Start of Dataset excerpts

(* ===== verification/ListValue.v ===== *)
(** * The list value (src/value/list.rs)

    A list is a run of shared storage (a buffer, or a long list side by
    side or in a tree) or the two ends of a range.  The tree is the RRB
    vector of the crate [imbl]: a parameter, with what the list relies on
    stated as the laws of [VectorLaws]. *)

From S2P Require Import Prelude Int64.

Open Scope Z_scope.

(** ** The vector of [imbl] *)
Class Vector (A T : Type) := {
  (** [iter().collect()] both ways *)
  vec_of : list A → T;
  vec_items : T → list A;
  vec_len : T → nat;
  (** [vec[i]]: [None] is its panic *)
  vec_index : T → nat → option A;
  (** [leaves()]: the elements as the slices of its leaves *)
  vec_leaves : T → list (list A);
  (** [focus().chunk_at(i)]: the leaf of element [i], where it begins and
      ends *)
  vec_chunk_at : T → nat → nat * nat * list A;
  vec_push_front : A → T → T;
  vec_push_back : T → A → T;
  vec_set : T → nat → A → T;
  vec_remove : T → nat → T;
  vec_skip : T → nat → T;
  vec_truncate : T → nat → T;
  vec_append : T → T → T;
}.

(** The documented behaviour of those operations. *)
Class VectorLaws (A T : Type) `{Vector A T} : Prop := {
  law_of l : vec_items (vec_of l) = l;
  law_len t : vec_len t = length (vec_items t);
  law_index t i : vec_index t i = vec_items t !! i;
  law_leaves t : concat (vec_leaves t) = vec_items t;
  law_chunk t i : (i < vec_len t)%nat →
    let '(from, to, leaf) := vec_chunk_at t i in
    (from <= i)%nat ∧ (i < to)%nat ∧ (to <= vec_len t)%nat ∧
    leaf = take (to - from) (drop from (vec_items t));
  law_push_front x t : vec_items (vec_push_front x t) = x :: vec_items t;
  law_push_back t x : vec_items (vec_push_back t x) = vec_items t ++ [x];
  law_set t i x : (i < vec_len t)%nat → vec_items (vec_set t i x) = <[i := x]> (vec_items t);
  law_remove t i : (i < vec_len t)%nat →
    vec_items (vec_remove t i) = take i (vec_items t) ++ drop (S i) (vec_items t);
  law_skip t n : (n <= vec_len t)%nat → vec_items (vec_skip t n) = drop n (vec_items t);
  law_truncate t n : vec_items (vec_truncate t n) = take n (vec_items t);
  law_append t u : vec_items (vec_append t u) = vec_items t ++ vec_items u;
}.

(** ** Constants *)
Definition MAX_COLLECTION_LEN : Z := 10000000.
Definition FLAT_MOST : nat := 64.
Definition PUSHED_MOST : Z := 1024.
Definition MAX_LEN : Z := usize_max.

(** A value: an Int, or any other. *)
Inductive Value (X : Type) :=
  | Int (n : Z)
  | Else (x : X).
Arguments Int {X} _.
Arguments Else {X} _.

(** [TooLong]: why a list could not be made or written out. *)
Record TooLong := mkTooLong { tl_lo : Z; tl_hi : Z; tl_most : Z }.

Inductive Res (A : Type) :=
  | Ok (a : A)
  | Err (e : TooLong).
Arguments Ok {A} _.
Arguments Err {A} _.

Definition res_bind {A B} (r : Res A) (f : A → Res B) : Res B :=
  match r with Ok a => f a | Err e => Err e end.
Notation "x ⇐ r ; k" := (res_bind r (λ x, k))
  (at level 20, r at level 100, k at level 200, right associativity).

(** [IntTotal]. *)
Inductive IntTotal := Total (n : Z) | Overflow | NotInts.

(** The [len] elements of [l] from [start]. *)
Definition sub {A} (start len : nat) (l : list A) : list A := take len (drop start l).

(** [nth]. *)
Definition nth_int (lo index : Z) : Z := wrapping_add lo (as_i64 index).

Section list_value.
Context {X T : Type} `{Vector (Value X) T}.
Notation V := (Value X).

(** [LongItems]: side by side, with the tree once a change has made it,
    or in a tree. *)
Inductive LongItems :=
  | Side (items : list V) (tree : option T)
  | Tree (tree : T).

(** [Stored], [Other] and [Form]. *)
Inductive List :=
  | Items (buf : list V) (start len : nat)
  | Long (long : LongItems) (start len : nat)
  | Ints (lo hi : Z).

Definition long_len (long : LongItems) : nat :=
  match long with Side items _ => length items | Tree tree => vec_len tree end.

(** [List::flat], [List::of_tree], [From<Vec<Value>>] (and with it
    [FromIterator]: where the number of elements is known and small they
    go into the buffer directly). *)
Definition flat (items : list V) : List := Items items 0 (length items).
Definition of_tree (tree : T) : List := Long (Tree tree) 0 (vec_len tree).
Definition from_vec (items : list V) : List :=
  if decide (length items <= FLAT_MOST)%nat then flat items
  else Long (Side items None) 0 (length items).

(** [List::new]. *)
Definition list_new : List := from_vec [].

(** [List::ints]. *)
Definition ints (lo hi : Z) : Res List :=
  if hi <? lo then Ok list_new
  else
    if in_usize (abs_diff hi lo) && in_usize (abs_diff hi lo + 1)
    then Ok (Ints lo hi) else Err (mkTooLong lo hi MAX_LEN).

(** [List::len], [is_empty]. *)
Definition list_len (l : List) : Z :=
  match l with
  | Items _ _ len | Long _ _ len => Z.of_nat len
  | Ints lo hi => abs_diff hi lo + 1
  end.
Definition is_empty (l : List) : bool := list_len l =? 0.

(** [List::get], [first], [last]. *)
Definition get (l : List) (index : Z) : option V :=
  match l with
  | Items buf start len => sub start len buf !! Z.to_nat index
  | Long long start len =>
      if index <? Z.of_nat len
      then match long with
           | Side items _ => items !! (start + Z.to_nat index)%nat
           | Tree tree => vec_index tree (start + Z.to_nat index)
           end
      else None
  | Ints lo _ => if index <? list_len l then Some (Int (nth_int lo index)) else None
  end.
Definition first (l : List) : option V := get l 0.
Definition last_item (l : List) : option V :=
  if 1 <=? list_len l then get l (list_len l - 1) else None.

(** *** Iterators *)

(** [IterOf]: what is left of a slice or of a focus is a list; [IntsLeft]
    counts. *)
Inductive Iter :=
  | ItItems (items : list V)
  | ItTree (items : list V)
  | ItInts (next more : Z).

Definition iter_part (l : List) (from to : Z) : Iter :=
  let part items := sub (Z.to_nat from) (Z.to_nat (to - from)) items in
  match l with
  | Items buf start len => ItItems (part (sub start len buf))
  | Long (Side items _) start len => ItItems (part (sub start len items))
  | Long (Tree tree) start _ =>
      ItTree (sub (start + Z.to_nat from) (Z.to_nat (to - from)) (vec_items tree))
  | Ints lo _ => ItInts (nth_int lo from) (to - from)
  end.
Definition iter (l : List) : Iter := iter_part l 0 (list_len l).

(** [Iter::next], [Iter::next_back], [Iter::size_hint]. *)
Definition iter_next (it : Iter) : option (V * Iter) :=
  match it with
  | ItItems [] | ItTree [] => None
  | ItItems (x :: items) => Some (x, ItItems items)
  | ItTree (x :: items) => Some (x, ItTree items)
  | ItInts next more =>
      if 1 <=? more then Some (Int next, ItInts (wrapping_add next 1) (more - 1)) else None
  end.

Definition iter_next_back (it : Iter) : option (V * Iter) :=
  match it with
  | ItItems items =>
      match rev items with [] => None | x :: items' => Some (x, ItItems (rev items')) end
  | ItTree items =>
      match rev items with [] => None | x :: items' => Some (x, ItTree (rev items')) end
  | ItInts next more =>
      if 1 <=? more
      then Some (Int (nth_int next (more - 1)), ItInts next (more - 1)) else None
  end.

Definition size_hint (it : Iter) : Z :=
  match it with
  | ItItems items | ItTree items => Z.of_nat (length items)
  | ItInts _ more => more
  end.

(** [collect]: [next] until there is none; [size_hint] is how often. *)
Fixpoint collect_fuel (fuel : nat) (it : Iter) : list V :=
  match fuel with
  | 0%nat => []
  | S fuel =>
      match iter_next it with Some (x, it') => x :: collect_fuel fuel it' | None => [] end
  end.
Definition collect (it : Iter) : list V := collect_fuel (Z.to_nat (size_hint it)) it.

(** *** Runs *)

(** [Leaves]. *)
Record Leaves := mkLeaves {
  lv_leaves : list (list V);
  lv_passed : nat;
  lv_skip : nat;
  lv_left : nat;
}.

(** [Leaves::next]: a loop over the leaves. *)
Fixpoint leaves_next_from (leaves : list (list V)) (passed skip more : nat) :
    option (nat * list V * Leaves) :=
  match more, leaves with
  | 0%nat, _ => None
  | _, [] => None
  | _, leaf :: rest =>
      let passed' := (passed + length leaf)%nat in
      if decide (length leaf <= skip)%nat
      then leaves_next_from rest passed' (skip - length leaf) more
      else
        let run := sub skip (length leaf `min` (skip + more) - skip)%nat leaf in
        Some ((passed + skip)%nat, run, mkLeaves rest passed' 0 (more - length run))
  end.
Definition leaves_next (lv : Leaves) : option (nat * list V * Leaves) :=
  leaves_next_from (lv_leaves lv) (lv_passed lv) (lv_skip lv) (lv_left lv).

(** [Runs], [List::runs], [Runs::next], [Runs::is_done]. *)
Record Runs := mkRuns { rn_left : list V; rn_leaves : option Leaves }.

Definition runs (l : List) : Runs :=
  match l with
  | Items buf start len => mkRuns (sub start len buf) None
  | Long (Side items _) start len => mkRuns (sub start len items) None
  | Long (Tree tree) start len => mkRuns [] (Some (mkLeaves (vec_leaves tree) 0 start len))
  | Ints _ _ => mkRuns [] None
  end.

Definition runs_next (r : Runs) : option (list V * Runs) :=
  match rn_left r with
  | [] =>
      lv ← rn_leaves r;
      '(_, run, lv') ← leaves_next lv;
      Some (run, mkRuns [] (Some lv'))
  | more => Some (more, mkRuns [] (rn_leaves r))
  end.

Definition is_done (r : Runs) : bool :=
  match rn_left r, rn_leaves r with
  | [], None => true
  | [], Some lv => bool_decide (lv_left lv = 0%nat)
  | _ :: _, _ => false
  end.

(** [runs.flatten()]: a run of what is at hand and one of each leaf at
    most. *)
Fixpoint flatten_fuel (fuel : nat) (r : Runs) : list V :=
  match fuel with
  | 0%nat => []
  | S fuel => match runs_next r with Some (run, r') => run ++ flatten_fuel fuel r' | None => [] end
  end.
Definition flatten (r : Runs) : list V :=
  flatten_fuel (S (match rn_leaves r with Some lv => length (lv_leaves lv) | None => 0%nat end)) r.

(** [List::range_ends]. *)
Definition range_ends (l : List) : option (Z * Z) :=
  match l with Ints lo hi => Some (lo, hi) | _ => None end.

(** [List::elements]. *)
Inductive Elements := Held (r : Runs) | EInts (lo hi : Z).
Definition elements (l : List) : Elements :=
  match l with Ints lo hi => EInts lo hi | _ => Held (runs l) end.

(** *** Changes *)

(** [List::writable]. *)
Definition writable (l : List) : Res unit :=
  match l with
  | Ints lo hi =>
      if MAX_COLLECTION_LEN <=? abs_diff hi lo
      then Err (mkTooLong lo hi MAX_COLLECTION_LEN) else Ok tt
  | _ => Ok tt
  end.

(** [List::write_into]: what is pushed. *)
Definition write_into (l : List) : list V :=
  match l with
  | Ints lo hi => Int <$> seqZ lo (hi - lo + 1)
  | _ => flatten (runs l)
  end.

(** [List::to_vec]. *)
Definition to_vec (l : List) : Res (list V) := _ ⇐ writable l; Ok (write_into l).

(** [List::written_out], [in_long], [flat_for]. *)
Definition written_out (l : List) : bool := match l with Ints _ _ => true | _ => false end.
Definition in_long (l : List) : bool := match l with Long _ _ _ => true | _ => false end.
Definition flat_for (l : List) (len : Z) : bool :=
  match l with
  | Long (Tree _) _ _ => len <=? Z.of_nat FLAT_MOST / 2
  | _ => len <=? Z.of_nat FLAT_MOST
  end.

(** [part_of]. *)
Definition part_of (tree : T) (start len : nat) : T :=
  vec_truncate (match start with 0%nat => tree | _ => vec_skip tree start end) len.

(** [List::to_tree]: the tree that is kept, or made now. *)
Definition to_tree (l : List) : T :=
  match l with
  | Long (Tree tree) start len => part_of tree start len
  | Long (Side items tree) start len => part_of (default (vec_of items) tree) start len
  | _ => vec_of (collect (iter l))
  end.

(** [List::slice]. *)
Definition slice (l : List) (from to : Z) : List :=
  let to := Z.min to (list_len l) in
  let from := Z.min from to in
  if from =? to then list_new
  else
    let len := to - from in
    match l with
    | Items buf start _ =>
        if decide (Z.to_nat len < length buf / 4)%nat
        then flat (sub (start + Z.to_nat from) (Z.to_nat len) buf)
        else Items buf (start + Z.to_nat from) (Z.to_nat len)
    | Long long start _ =>
        if decide (Z.to_nat len < long_len long / 4)%nat
        then
          if flat_for l len then flat (collect (iter_part l from to))
          else
            match long with
            | Side items _ => from_vec (sub (start + Z.to_nat from) (Z.to_nat len) items)
            | Tree tree => of_tree (part_of tree (start + Z.to_nat from) (Z.to_nat len))
            end
        else Long long (start + Z.to_nat from) (Z.to_nat len)
    | Ints lo _ => Ints (nth_int lo from) (nth_int lo (to - 1))
    end.

(** [List::concat]. *)
Definition list_concat (l other : List) : Res List :=
  _ ⇐ writable l;
  _ ⇐ writable other;
  if is_empty other then Ok l
  else if is_empty l then Ok other
  else
    let len := list_len l + list_len other in
    let written (range rest : List) := written_out range && negb (in_long rest) in
    if (flat_for l len && flat_for other len) || written l other || written other l
    then Ok (from_vec (write_into l ++ write_into other))
    else
      let tree :=
        if (list_len l <=? PUSHED_MOST) && (list_len l <=? list_len other)
        then foldr vec_push_front (to_tree other) (collect (iter l))
        else if list_len other <=? PUSHED_MOST
        then foldl vec_push_back (to_tree l) (collect (iter other))
        else vec_append (to_tree l) (to_tree other) in
      Ok (of_tree tree).

(** [List::push_front], [List::push_back]. *)
Definition push_front (l : List) (v : V) : Res List :=
  _ ⇐ writable l;
  if flat_for l (list_len l + 1) || written_out l
  then Ok (from_vec (v :: write_into l))
  else Ok (of_tree (vec_push_front v (to_tree l))).

Definition push_back (l : List) (v : V) : Res List :=
  _ ⇐ writable l;
  if flat_for l (list_len l + 1) || written_out l
  then Ok (from_vec (write_into l ++ [v]))
  else Ok (of_tree (vec_push_back (to_tree l) v)).

(** [List::set], [List::remove_at]. *)
Definition list_set (l : List) (index : Z) (v : V) : Res (option List) :=
  if list_len l <=? index then Ok None
  else
    _ ⇐ writable l;
    if flat_for l (list_len l) || written_out l
    then items ⇐ to_vec l; Ok (Some (from_vec (<[Z.to_nat index := v]> items)))
    else Ok (Some (of_tree (vec_set (to_tree l) (Z.to_nat index) v))).

Definition remove_at (l : List) (index : Z) : Res (option List) :=
  if list_len l <=? index then Ok None
  else
    _ ⇐ writable l;
    if flat_for l (list_len l - 1) || written_out l
    then items ⇐ to_vec l;
         Ok (Some (from_vec (take (Z.to_nat index) items ++ drop (S (Z.to_nat index)) items)))
    else Ok (Some (of_tree (vec_remove (to_tree l) (Z.to_nat index)))).

End list_value.
Arguments LongItems : clear implicits.
Arguments List : clear implicits.
Arguments Iter : clear implicits.
Arguments Leaves : clear implicits.
Arguments Runs : clear implicits.
Arguments Elements : clear implicits.
#[global] Arguments sub : simpl never.
#[global] Arguments nth_int : simpl never.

End of Dataset excerpts

Assignment: Output the line containing "Arguments LongItems : clear implicits." and all lines after it to the end of the records, exactly as given.

Response:
Arguments LongItems : clear implicits.
Arguments List : clear implicits.
Arguments Iter : clear implicits.
Arguments Leaves : clear implicits.
Arguments Runs : clear implicits.
Arguments Elements : clear implicits.
#[global] Arguments sub : simpl never.
#[global] Arguments nth_int : simpl never.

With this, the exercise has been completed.